A voix basse, sous la feuillée, on se demande quel est ce beau seigneur en culotte d’argent… Pendant ce temps-là, M. le sous-préfet, ravi du silence et de la fraîcheur du bois, relève les pans de son habit, pose son claque sur l’herbe, et s’assied dans la mousse au pied d’un jeune chêne; puis il ouvre sur ses genoux sa grande serviette en chagrin gaufré et en tire une large feuille de papier ministre. «C’est un artiste! dit la fauvette. – Non, dit le bouvreuil, ce n’est pas un artiste, puisqu’il a une culotte en argent; c’est plutôt un prince.»

«C’est plutôt un prince, dit le bouvreuil. – Ni un artiste, ni un prince, interrompt un vieux rossignol, qui a chanté toute une saison dans les jardins de la sous-préfecture… Je sais ce que c’est: c’est un sous-préfet!» Et tout le petit bois va chuchotant: «C’est un sous-préfet! c’est un sous-préfet!» – «Comme il est chauve!» remarque une alouette à grande huppe. Les violettes demandent: «Est-ce que c’est méchant?»
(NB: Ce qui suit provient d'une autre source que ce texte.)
Lemma sum_of_range_witness :
  sum_ints (Lists.range) = Total 0 ∧
  ∀ items, to_vec Lists.range = Ok items →
    sum_ints (from_vec items : Lists.L) = sum_ints Lists.range.
Proof.
  split; [vm_compute; reflexivity|].
  apply (sum_of_range (X:=Empty_set) (T:=list (Value Empty_set)) (-2) 2). exact Lists.range_ok.
Defined.

Lemma product_of_range_witness :
  product_ints (Ints 1 5 : Lists.L) = Some (Total 120) ∧
  ∃ r, product_ints (Ints 1 5 : Lists.L) = Some r ∧
    r = product_held (Some 1) (elems (Ints 1 5 : Lists.L)) ∧
    (∀ t, r = Total t → t = productZ (seqZ 1 (5 - 1 + 1))).
Proof.
  split; [vm_compute; reflexivity|].
  apply (product_of_range (X:=Empty_set) (T:=list (Value Empty_set)) 1 5).
  unfold list_ok, i64_min, i64_max, usize_max. lia.
Defined.

Lemma list_questions_witness :
  position Lists.eqv Lists.short (Int 2) = Some 2 ∧
  elems (sorted Lists.cmp Lists.short) = [Int 1; Int 2; Int 3] ∧
  elems (sorted Lists.cmp Lists.short) = sort Lists.cmp (elems Lists.short).
Proof.
  split; [vm_compute; reflexivity|]. split; [vm_compute; reflexivity|].
  apply (list_questions Lists.eqv Lists.cmp Lists.short (Int 2) Lists.int_eq Lists.short_ok).
Defined.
«Est-ce que c’est méchant?» demandent les violettes. Le vieux rossignol répond: «Pas du tout!» Et sur cette assurance, les oiseaux se remettent à chanter, les sources à courir, les violettes à embaumer, comme si le monsieur n’était pas là… Impassible au milieu de tout ce joli tapage, M. le sous-préfet invoque dans son cœur la Muse des comices agricoles, et, le crayon levé, commence à déclamer de sa voix de cérémonie: «Messieurs et chers administrés…»

«Messieurs et chers administrés», dit le sous-préfet de sa voix de cérémonie… Un éclat de rire l’interrompt; il se retourne et ne voit rien qu’un gros pivert qui le regarde en riant, perché sur son claque. Le sous-préfet hausse les épaules et veut continuer son discours: mais le pivert l’interrompt encore et lui crie de loin: «A quoi bon? – Comment! à quoi bon?» dit le sous-préfet, qui devient tout rouge; et, chassant d’un geste cette bête effrontée, il reprend de plus belle: «Messieurs et chers administrés…»
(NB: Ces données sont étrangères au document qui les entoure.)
(* ===== verification/ExhaustiveSem.v ===== *)
(** * The values a pattern matches

    The values of the language as patterns see them, when a lowered
    pattern matches one, when a value is of the type a pattern tests, and
    what a row found by the search stands for.  Then the steps of the
    matrix algorithm against these: or-patterns, the specialization at a
    constructor, the signature of a column. *)

From S2P Require Import Prelude Int64 Exhaustive ExhaustiveInts.

#[local] Open Scope nat_scope.

(** ** Values, and the patterns that match them *)

(** [VOther] is a value no constructor of [CtorId] builds: a float, a
    string, a map, a function. *)
Inductive Val :=
  | VTuple (vs : list Val)
  | VRecord (fs : list (nat * Val))
  | VVariant (enum_ty i : nat) (vs : list Val)
  | VBool (b : bool)
  | VNil
  | VCons (x xs : Val)
  | VInt (n : Z)
  | VOther (k : nat).

Definition lookup_field (fs : list (nat * Val)) (name : nat) : option Val :=
  (λ r, r.2.2) <$> list_find (λ f, f.1 = name) fs.

(** The fields of a value built with the constructor. *)
Definition fields_of (id : CtorId) (v : Val) : option (list Val) :=
  match id, v with
  | CTuple, VTuple vs => Some vs
  | CRecord names, VRecord fs => mapM (lookup_field fs) names
  | CVariant e i, VVariant e' j vs => if decide (e = e' ∧ i = j) then Some vs else None
  | CBool b, VBool b' => if decide (b = b') then Some [] else None
  | CNil, VNil => Some []
  | CCons, VCons x xs => Some [x; xs]
  | _, _ => None
  end.

(** The patterns of the fields, which may be fewer than the fields. *)
Fixpoint all_match {A B} (f : A → B → bool) (l : list A) (k : list B) : bool :=
  match l, k with
  | [], _ => true
  | a :: l', b :: k' => f a b && all_match f l' k'
  | _ :: _, [] => false
  end.

(** What a pattern surely matches: a [Lit] is counted on for nothing. *)
Fixpoint pmatch (p : Pat) (v : Val) : bool :=
  match p with
  | Wild => true
  | Lit => false
  | IntRange lo hi => match v with VInt n => (lo <=? n)%Z && (n <=? hi)%Z | _ => false end
  | Or alts => existsb (λ alt, pmatch alt v) alts
  | Ctor id args => match fields_of id v with Some vs => all_match pmatch args vs | None => false end
  end.

Fixpoint pairwise {A B} (R : A → B → Prop) (l : list A) (k : list B) : Prop :=
  match l, k with
  | [], [] => True
  | a :: l', b :: k' => R a b ∧ pairwise R l' k'
  | _, _ => False
  end.

Section typed.
Variable enums : Enums.

(** The value is of the type whose constructor [id] is. *)
Definition of_type (id : CtorId) (v : Val) : Prop :=
  match id with
  | CTuple => ∃ vs, v = VTuple vs
  | CRecord names => NoDup names ∧ is_Some (fields_of id v)
  | CVariant e _ =>
      ∃ j vs, v = VVariant e j vs ∧
        ∀ info, enums !! e = Some info → (j, length vs) ∈ distinct_variants info
  | CBool _ => ∃ b, v = VBool b
  | CNil | CCons => v = VNil ∨ ∃ x xs, v = VCons x xs
  end.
«Messieurs et chers administrés…» a repris le sous-préfet de plus belle; mais alors, voilà les petites violettes qui se haussent vers lui sur le bout de leurs tiges et qui lui disent doucement: «Monsieur le sous-préfet, sentez-vous comme nous sentons bon?» Et les sources lui font sous la mousse une musique divine; et dans les branches, au-dessus de sa tête, des tas de fauvettes viennent lui chanter leurs plus jolis airs; et tout le petit bois conspire pour l’empêcher de composer son discours.
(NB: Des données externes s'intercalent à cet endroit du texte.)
(** ** The search *)

Definition retained (rows : list Row) : list Row :=
  filter (λ row, existsb (λ r, covers_nothing (pat r)) row = false) rows.
Definition expanded_at (c : nat) (rows : list Row) : list Row :=
  filter (λ row, covers_nothing (row_first row) = false) (flat_map expand_or (swap0 c <$> rows)).

Lemma uncovered_step enums levels cells rows width :
  uncovered enums levels cells rows width =
  match retained rows with
  | [] => (cells, Missing (replicate width WAny))
  | _ =>
      if decide (width = 0) then (cells, Covered)
      else
        let cells := (cells + N.of_nat (length (retained rows) * width))%N in
        match levels with
        | 0 => (cells, Unverified)
        | S levels =>
            if (MAX_CELLS <? cells)%N then (cells, Unverified)
            else if existsb (forallb (λ r, is_wild (pat r))) (retained rows) then (cells, Covered)
            else
              let column := column_of (retained rows) in
              let '(cells, r) := split_column enums (uncovered enums levels) cells
                                   (expanded_at column (retained rows)) width in
              (cells, found_map (swap0 column) r)
        end
  end.
Proof. by destruct levels. Qed.

(** How a search ends, or goes on at the column it splits by. *)
Lemma uncovered_cases enums levels cells rows width :
  let out := uncovered enums levels cells rows width in
  retained rows = [] ∧ out.2 = Missing (replicate width WAny) ∨
  retained rows ≠ [] ∧ width = 0 ∧ out.2 = Covered ∨
  out.2 = Unverified ∨
  existsb (forallb (λ r, is_wild (pat r))) (retained rows) = true ∧ out.2 = Covered ∨
  ∃ levels' cells' w, levels = S levels' ∧ width = S w ∧
    let c := column_of (retained rows) in
    out.2 = found_map (swap0 c)
      (split_column enums (uncovered enums levels') cells' (expanded_at c (retained rows)) width).2.
Proof.
  cbv zeta. rewrite uncovered_step. destruct (retained rows) as [|row rows'] eqn:Hrows; [by left|right].
  rewrite <- Hrows in *. assert (Hne : retained rows ≠ []) by by rewrite Hrows.
  case_decide as Hw; [by left|right]. cbv zeta. destruct levels as [|levels]; [by left|].
  destruct (MAX_CELLS <? _)%N; [by left|right].
  destruct (existsb _ (retained rows)); [by left|right].
  destruct width as [|w]; [done|].
  exists levels, (cells + N.of_nat (length (retained rows) * S w))%N, w. split; [done|]. split; [done|].
  by destruct (split_column _ _ _ _ _) as [n r].
Qed.

(** ** The bound on the patterns looked at *)

Definition bounded (cells : N) (out : N * Found) : Prop :=
  (cells <= out.1)%N ∧ (out.2 ≠ Unverified → out.1 <= N.max cells MAX_CELLS)%N.

Lemma bounded_trans c1 c2 out :
  bounded c1 (c2, Covered) → bounded c2 out → bounded c1 out.
Proof.
  intros [H1 H2] [H3 H4]. simpl in *. specialize (H2 ltac:(done)). split; [lia|].
  intros Hu. specialize (H4 Hu). lia.
Qed.

Lemma bounded_map f cells out : bounded cells out → bounded cells (out.1, found_map f out.2).
Proof. intros [H1 H2]. split; [done|]. simpl. intros Hu. apply H2. by destruct out.2. Qed.

Lemma bounded_missing cells c ws ws' : bounded cells (c, Missing ws) → bounded cells (c, Missing ws').
Proof. intros [H1 H2]. split; [done|]. intros _. by apply H2. Qed.

Section bound.
Context (enums : Enums) (deeper : N → list Row → nat → N * Found).
Context (Hdeep : ∀ cells rows width, bounded cells (deeper cells rows width)).

Lemma bounded_deeper cells rows width c r :
  deeper cells rows width = (c, r) → bounded cells (c, r).
Proof. intros <-. apply Hdeep. Qed.

Lemma try_ctors_bounded cells rows width covered sg :
  bounded cells (try_ctors deeper cells rows width covered sg).
Proof.
  revert cells covered. induction sg as [|[ctor arity] sg IH]; intros cells covered; simpl.
  { split; simpl; lia. }
  destruct (existsb _ covered); [apply IH|]. destruct (deeper _ _ _) as [c r] eqn:Hd.
  apply bounded_deeper in Hd. destruct r; [done| |by eapply bounded_missing].
  by eapply bounded_trans.
Qed.

Lemma try_intervals_bounded cells rows width l :
  bounded cells (try_intervals deeper cells rows width l).
Proof.
  revert cells. induction l as [|[from to] l IH]; intros cells; simpl; [split; simpl; lia|].
  destruct (deeper _ _ _) as [c r] eqn:Hd.
  apply bounded_deeper in Hd. destruct r; [done| |by eapply bounded_missing].
  by eapply bounded_trans.
Qed.

Lemma mapped_bounded f cells rows width :
  bounded cells (let '(cells, r) := deeper cells rows width in (cells, found_map f r)).
Proof. pose proof (Hdeep cells rows width) as H. destruct (deeper _ _ _). by apply (bounded_map f) in H. Qed.

Lemma split_column_bounded cells rows width : bounded cells (split_column enums deeper cells rows width).
Proof.
  unfold split_column, untested, uncovered_int_column.
  destruct (column_head rows) as [[|id args|alts| |lo hi]|]; try apply mapped_bounded.
  - destruct (signature enums id rows); [apply try_ctors_bounded|apply mapped_bounded].
  - cbv zeta. destruct (_ <? _)%Z; [apply mapped_bounded|apply try_intervals_bounded].
Qed.
End bound.

Lemma uncovered_bounded enums levels cells rows width :
  bounded cells (uncovered enums levels cells rows width).
Proof.
  revert cells rows width. induction levels as [levels IH] using lt_wf_ind. intros cells rows width.
  assert (Hid : ∀ r, bounded cells (cells, r)) by (intros r; split; simpl; lia).
  rewrite uncovered_step. destruct (retained rows) as [|row rows'] eqn:Hrows; [done|].
  rewrite <- Hrows. case_decide; [done|]. cbv zeta.
  set (cells' := (cells + N.of_nat (length (retained rows) * width))%N).
  assert (Hu : bounded cells (cells', Unverified)) by (split; [simpl; lia|done]).
  destruct levels as [|levels]; [done|]. destruct (MAX_CELLS <? cells')%N eqn:Hc; [done|].
  apply N.ltb_ge in Hc. assert (Hcov : bounded cells (cells', Covered)) by (split; simpl; lia).
  destruct (existsb _ _); [done|].
  pose proof (split_column_bounded enums (uncovered enums levels) ltac:(intros; apply IH; lia) cells'
    (expanded_at (column_of (retained rows)) (retained rows)) width) as Hb.
  destruct (split_column _ _ _ _ _) as [n r]. apply (bounded_map (swap0 (column_of (retained rows)))) in Hb.
  by eapply bounded_trans.
Qed.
Tout le petit bois conspire pour l’empêcher de composer son discours… M. le sous-préfet, grisé de parfums, ivre de musique, essaye vainement de résister au nouveau charme qui l’envahit. Il s’accoude sur l’herbe, dégrafe son bel habit, balbutie encore deux ou trois fois: «Messieurs et chers administrés… messieurs et chers admi… messieurs et chers…» Puis il envoie les administrés au diable; et la Muse des comices agricoles n’a plus qu’à se voiler la face.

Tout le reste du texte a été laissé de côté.